- **EXTRACTED MATERIAL**

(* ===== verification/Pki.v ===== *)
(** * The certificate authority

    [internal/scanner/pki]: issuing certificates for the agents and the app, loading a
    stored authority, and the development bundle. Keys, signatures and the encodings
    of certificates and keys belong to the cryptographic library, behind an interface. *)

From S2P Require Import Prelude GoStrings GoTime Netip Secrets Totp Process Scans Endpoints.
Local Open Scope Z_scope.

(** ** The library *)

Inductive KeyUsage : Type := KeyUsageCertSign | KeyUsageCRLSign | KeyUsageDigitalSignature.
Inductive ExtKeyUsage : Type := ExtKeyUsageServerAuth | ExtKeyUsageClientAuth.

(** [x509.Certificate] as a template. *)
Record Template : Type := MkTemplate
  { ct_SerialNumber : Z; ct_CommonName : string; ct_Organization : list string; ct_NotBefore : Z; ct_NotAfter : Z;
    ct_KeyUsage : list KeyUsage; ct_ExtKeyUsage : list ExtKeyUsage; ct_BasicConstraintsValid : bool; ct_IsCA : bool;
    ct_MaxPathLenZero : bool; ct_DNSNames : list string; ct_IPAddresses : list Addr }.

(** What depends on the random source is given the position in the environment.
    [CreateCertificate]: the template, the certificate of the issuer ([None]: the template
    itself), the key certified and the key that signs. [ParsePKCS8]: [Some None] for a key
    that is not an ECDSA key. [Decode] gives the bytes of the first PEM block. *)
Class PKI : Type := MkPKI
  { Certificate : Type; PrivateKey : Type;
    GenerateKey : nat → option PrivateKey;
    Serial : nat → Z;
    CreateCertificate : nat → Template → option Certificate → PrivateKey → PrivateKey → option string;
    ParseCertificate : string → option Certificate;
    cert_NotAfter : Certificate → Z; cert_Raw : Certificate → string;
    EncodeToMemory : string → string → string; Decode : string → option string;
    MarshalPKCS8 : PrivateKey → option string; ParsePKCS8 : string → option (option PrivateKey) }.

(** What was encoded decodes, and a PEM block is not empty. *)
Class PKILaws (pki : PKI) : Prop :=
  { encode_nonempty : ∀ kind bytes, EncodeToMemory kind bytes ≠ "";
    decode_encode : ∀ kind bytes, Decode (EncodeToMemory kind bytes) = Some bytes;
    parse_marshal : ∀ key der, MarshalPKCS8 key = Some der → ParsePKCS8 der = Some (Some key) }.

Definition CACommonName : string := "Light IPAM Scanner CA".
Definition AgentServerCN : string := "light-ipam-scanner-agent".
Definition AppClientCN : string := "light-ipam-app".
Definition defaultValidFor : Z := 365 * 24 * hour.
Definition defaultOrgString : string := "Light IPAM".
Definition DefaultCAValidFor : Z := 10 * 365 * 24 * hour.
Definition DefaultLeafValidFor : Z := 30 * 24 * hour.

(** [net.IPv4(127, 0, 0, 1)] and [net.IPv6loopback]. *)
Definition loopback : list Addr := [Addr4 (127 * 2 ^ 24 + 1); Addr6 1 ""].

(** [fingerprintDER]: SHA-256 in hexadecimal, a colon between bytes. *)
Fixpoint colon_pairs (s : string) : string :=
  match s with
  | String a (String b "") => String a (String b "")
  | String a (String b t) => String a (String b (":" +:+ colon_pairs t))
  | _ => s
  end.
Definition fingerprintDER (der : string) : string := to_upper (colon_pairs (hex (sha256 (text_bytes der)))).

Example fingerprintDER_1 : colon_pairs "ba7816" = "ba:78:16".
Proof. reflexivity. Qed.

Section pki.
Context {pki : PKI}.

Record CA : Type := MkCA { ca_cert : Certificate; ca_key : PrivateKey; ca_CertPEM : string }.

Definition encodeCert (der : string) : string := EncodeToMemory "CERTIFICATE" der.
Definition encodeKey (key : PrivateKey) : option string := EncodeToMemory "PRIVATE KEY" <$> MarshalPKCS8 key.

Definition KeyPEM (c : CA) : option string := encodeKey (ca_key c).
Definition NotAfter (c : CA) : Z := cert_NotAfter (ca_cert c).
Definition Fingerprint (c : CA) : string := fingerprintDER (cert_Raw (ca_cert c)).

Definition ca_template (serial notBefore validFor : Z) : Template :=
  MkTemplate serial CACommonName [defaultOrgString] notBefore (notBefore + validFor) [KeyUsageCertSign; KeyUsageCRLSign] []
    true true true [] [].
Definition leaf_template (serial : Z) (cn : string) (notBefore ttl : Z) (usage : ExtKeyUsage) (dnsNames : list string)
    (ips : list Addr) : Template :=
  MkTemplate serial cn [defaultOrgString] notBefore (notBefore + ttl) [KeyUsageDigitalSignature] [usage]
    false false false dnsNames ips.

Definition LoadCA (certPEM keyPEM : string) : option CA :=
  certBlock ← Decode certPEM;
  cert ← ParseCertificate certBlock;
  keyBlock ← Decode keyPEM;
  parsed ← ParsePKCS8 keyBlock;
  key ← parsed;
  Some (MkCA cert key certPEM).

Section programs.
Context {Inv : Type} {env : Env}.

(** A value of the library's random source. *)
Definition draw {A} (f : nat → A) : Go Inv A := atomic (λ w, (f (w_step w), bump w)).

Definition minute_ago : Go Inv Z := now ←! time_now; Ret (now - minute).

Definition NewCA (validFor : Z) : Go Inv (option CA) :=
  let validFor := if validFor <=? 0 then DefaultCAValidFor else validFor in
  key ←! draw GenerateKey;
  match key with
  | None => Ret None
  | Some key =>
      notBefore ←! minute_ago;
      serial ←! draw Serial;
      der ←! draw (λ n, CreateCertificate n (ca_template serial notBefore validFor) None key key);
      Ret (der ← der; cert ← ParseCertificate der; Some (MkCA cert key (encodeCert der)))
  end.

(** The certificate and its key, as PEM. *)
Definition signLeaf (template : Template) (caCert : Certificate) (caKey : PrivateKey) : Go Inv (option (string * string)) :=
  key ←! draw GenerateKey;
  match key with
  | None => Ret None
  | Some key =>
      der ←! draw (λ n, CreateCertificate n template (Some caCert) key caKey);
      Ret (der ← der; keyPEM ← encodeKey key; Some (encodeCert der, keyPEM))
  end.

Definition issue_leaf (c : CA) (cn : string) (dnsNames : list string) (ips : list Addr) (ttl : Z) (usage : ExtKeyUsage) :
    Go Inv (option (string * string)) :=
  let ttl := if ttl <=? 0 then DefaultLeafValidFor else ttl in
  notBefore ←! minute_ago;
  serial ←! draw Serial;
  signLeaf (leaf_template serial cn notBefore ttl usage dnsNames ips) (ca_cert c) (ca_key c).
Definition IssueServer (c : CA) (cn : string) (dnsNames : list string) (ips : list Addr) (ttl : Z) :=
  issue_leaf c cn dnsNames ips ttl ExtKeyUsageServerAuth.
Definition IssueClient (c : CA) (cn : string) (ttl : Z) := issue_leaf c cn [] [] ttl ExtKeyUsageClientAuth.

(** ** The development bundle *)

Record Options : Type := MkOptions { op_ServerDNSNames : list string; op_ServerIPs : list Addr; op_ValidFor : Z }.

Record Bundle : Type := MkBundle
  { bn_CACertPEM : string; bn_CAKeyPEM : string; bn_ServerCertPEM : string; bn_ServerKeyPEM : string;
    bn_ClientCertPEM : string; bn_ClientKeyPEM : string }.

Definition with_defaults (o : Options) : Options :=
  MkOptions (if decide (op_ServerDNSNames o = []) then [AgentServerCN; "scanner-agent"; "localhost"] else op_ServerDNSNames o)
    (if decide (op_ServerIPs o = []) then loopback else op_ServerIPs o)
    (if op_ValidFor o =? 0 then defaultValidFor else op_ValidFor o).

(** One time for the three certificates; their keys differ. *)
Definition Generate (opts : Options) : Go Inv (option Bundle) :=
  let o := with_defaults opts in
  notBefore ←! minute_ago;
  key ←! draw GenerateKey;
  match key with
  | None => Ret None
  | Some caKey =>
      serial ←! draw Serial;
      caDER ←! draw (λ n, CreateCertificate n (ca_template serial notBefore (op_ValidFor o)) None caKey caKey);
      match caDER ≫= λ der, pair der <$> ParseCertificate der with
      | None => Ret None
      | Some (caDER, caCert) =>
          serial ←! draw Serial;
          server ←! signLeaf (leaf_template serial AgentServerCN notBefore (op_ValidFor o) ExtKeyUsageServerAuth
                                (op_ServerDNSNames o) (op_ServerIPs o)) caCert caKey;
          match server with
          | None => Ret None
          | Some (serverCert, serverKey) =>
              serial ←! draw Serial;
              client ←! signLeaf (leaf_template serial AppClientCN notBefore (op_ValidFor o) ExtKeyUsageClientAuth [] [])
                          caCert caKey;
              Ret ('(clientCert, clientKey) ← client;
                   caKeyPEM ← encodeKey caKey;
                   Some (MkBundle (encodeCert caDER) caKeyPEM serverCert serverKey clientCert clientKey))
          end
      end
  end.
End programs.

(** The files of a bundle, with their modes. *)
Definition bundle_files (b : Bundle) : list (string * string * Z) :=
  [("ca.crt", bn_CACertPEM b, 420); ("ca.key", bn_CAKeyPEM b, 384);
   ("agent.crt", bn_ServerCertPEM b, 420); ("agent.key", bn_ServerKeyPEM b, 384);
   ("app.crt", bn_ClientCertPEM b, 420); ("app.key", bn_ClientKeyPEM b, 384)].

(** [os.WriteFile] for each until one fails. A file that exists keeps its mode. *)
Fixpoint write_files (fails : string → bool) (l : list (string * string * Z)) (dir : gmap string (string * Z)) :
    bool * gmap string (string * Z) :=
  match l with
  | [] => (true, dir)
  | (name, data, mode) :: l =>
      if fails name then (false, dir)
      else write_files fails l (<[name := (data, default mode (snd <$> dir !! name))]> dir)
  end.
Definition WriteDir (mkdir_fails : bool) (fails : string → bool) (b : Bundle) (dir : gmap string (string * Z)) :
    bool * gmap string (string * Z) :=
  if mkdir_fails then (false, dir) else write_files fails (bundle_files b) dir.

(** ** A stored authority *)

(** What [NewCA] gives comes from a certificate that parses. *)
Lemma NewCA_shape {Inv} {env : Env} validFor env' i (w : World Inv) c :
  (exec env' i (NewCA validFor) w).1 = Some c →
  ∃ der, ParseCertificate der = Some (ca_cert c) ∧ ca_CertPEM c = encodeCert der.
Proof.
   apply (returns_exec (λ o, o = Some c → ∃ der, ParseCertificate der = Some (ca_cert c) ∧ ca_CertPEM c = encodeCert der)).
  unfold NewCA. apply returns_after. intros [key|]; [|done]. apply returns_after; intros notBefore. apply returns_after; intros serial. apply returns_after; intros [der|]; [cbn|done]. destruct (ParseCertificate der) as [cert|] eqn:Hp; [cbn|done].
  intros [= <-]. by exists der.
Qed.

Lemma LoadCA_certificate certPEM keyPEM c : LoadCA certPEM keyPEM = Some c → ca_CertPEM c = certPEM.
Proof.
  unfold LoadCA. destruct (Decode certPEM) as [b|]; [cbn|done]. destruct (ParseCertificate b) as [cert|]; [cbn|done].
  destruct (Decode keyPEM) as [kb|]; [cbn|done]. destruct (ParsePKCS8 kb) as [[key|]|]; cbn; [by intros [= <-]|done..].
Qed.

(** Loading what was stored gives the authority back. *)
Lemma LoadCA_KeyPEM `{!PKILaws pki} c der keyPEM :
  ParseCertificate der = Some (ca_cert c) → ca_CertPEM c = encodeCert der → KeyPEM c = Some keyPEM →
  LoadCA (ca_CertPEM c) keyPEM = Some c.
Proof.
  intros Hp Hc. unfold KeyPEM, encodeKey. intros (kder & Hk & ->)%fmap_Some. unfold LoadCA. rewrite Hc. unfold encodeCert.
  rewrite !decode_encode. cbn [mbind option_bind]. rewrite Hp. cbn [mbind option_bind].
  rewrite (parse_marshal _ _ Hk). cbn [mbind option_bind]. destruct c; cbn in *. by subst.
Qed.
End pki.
==
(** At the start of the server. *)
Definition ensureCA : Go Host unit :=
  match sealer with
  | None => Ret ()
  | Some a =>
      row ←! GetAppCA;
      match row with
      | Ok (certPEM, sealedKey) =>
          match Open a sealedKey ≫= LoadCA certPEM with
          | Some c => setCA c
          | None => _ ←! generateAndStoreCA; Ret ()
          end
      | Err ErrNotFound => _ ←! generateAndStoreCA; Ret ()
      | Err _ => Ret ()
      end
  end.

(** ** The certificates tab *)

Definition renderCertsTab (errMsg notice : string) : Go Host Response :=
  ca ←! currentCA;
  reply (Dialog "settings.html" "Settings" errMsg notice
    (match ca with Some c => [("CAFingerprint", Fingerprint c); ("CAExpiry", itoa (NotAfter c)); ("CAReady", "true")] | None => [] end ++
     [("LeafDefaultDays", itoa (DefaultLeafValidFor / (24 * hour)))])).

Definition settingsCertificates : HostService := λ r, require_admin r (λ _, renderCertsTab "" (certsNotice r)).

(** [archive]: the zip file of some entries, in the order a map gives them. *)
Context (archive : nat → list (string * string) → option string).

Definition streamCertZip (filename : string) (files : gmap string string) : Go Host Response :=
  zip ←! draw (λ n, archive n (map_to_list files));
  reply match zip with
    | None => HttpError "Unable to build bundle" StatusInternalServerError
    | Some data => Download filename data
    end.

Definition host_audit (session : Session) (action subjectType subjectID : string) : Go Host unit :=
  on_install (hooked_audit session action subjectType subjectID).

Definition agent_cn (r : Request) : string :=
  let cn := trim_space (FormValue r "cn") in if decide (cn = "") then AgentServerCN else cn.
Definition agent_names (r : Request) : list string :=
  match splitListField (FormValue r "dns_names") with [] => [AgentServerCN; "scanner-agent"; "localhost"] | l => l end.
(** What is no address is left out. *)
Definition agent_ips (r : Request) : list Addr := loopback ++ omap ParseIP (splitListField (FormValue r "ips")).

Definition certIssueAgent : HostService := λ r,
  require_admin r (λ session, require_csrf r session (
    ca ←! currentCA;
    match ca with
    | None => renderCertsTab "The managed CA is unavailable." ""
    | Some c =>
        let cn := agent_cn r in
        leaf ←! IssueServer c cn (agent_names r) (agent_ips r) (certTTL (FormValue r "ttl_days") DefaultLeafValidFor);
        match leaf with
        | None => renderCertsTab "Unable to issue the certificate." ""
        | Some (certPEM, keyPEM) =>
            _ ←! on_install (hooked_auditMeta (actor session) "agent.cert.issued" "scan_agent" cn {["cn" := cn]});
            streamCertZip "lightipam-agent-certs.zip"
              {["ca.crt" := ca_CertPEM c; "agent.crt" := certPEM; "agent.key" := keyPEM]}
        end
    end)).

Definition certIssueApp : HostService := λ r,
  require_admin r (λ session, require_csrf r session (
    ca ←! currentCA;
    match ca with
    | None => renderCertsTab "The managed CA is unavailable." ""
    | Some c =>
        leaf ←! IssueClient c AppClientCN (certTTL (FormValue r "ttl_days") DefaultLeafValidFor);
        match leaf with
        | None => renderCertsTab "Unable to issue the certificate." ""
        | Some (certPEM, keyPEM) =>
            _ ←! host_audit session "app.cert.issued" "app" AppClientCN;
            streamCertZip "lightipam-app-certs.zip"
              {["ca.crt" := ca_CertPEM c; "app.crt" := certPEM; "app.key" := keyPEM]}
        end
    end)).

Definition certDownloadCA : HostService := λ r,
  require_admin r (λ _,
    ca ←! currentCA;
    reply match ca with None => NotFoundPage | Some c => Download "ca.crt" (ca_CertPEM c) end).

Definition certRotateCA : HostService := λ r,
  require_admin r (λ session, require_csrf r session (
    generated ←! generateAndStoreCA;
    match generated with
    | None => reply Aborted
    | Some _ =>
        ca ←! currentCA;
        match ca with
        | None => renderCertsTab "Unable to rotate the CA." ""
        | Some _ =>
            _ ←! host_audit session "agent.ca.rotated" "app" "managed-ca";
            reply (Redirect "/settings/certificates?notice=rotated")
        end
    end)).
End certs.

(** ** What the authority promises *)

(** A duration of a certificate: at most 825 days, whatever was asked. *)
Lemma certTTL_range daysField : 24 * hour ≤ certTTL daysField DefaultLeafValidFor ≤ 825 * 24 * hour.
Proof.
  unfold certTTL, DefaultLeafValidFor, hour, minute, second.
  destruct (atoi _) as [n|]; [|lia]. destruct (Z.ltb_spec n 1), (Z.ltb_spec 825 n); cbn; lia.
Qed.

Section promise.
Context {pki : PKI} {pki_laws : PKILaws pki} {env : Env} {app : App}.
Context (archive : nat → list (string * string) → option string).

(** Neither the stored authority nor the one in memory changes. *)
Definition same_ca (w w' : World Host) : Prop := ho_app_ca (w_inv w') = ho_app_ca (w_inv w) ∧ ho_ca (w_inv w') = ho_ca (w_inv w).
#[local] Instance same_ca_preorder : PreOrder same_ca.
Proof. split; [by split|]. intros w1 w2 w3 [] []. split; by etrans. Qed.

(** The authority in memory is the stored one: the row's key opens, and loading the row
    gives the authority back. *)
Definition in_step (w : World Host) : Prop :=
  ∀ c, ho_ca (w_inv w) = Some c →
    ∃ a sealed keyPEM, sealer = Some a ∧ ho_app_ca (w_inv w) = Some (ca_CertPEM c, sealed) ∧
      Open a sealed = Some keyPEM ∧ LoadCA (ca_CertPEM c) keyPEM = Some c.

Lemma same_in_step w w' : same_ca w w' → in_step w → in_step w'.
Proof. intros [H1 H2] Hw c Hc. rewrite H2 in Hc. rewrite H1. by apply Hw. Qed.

- **ABOUT THIS TASK**
Reading through the records above, report each line in which the string "Request" is found.

- **REPLY TO THE EXERCISE**
Definition agent_cn (r : Request) : string :=
Definition agent_names (r : Request) : list string :=
Definition agent_ips (r : Request) : list Addr := loopback ++ omap ParseIP (splitListField (FormValue r "ips")).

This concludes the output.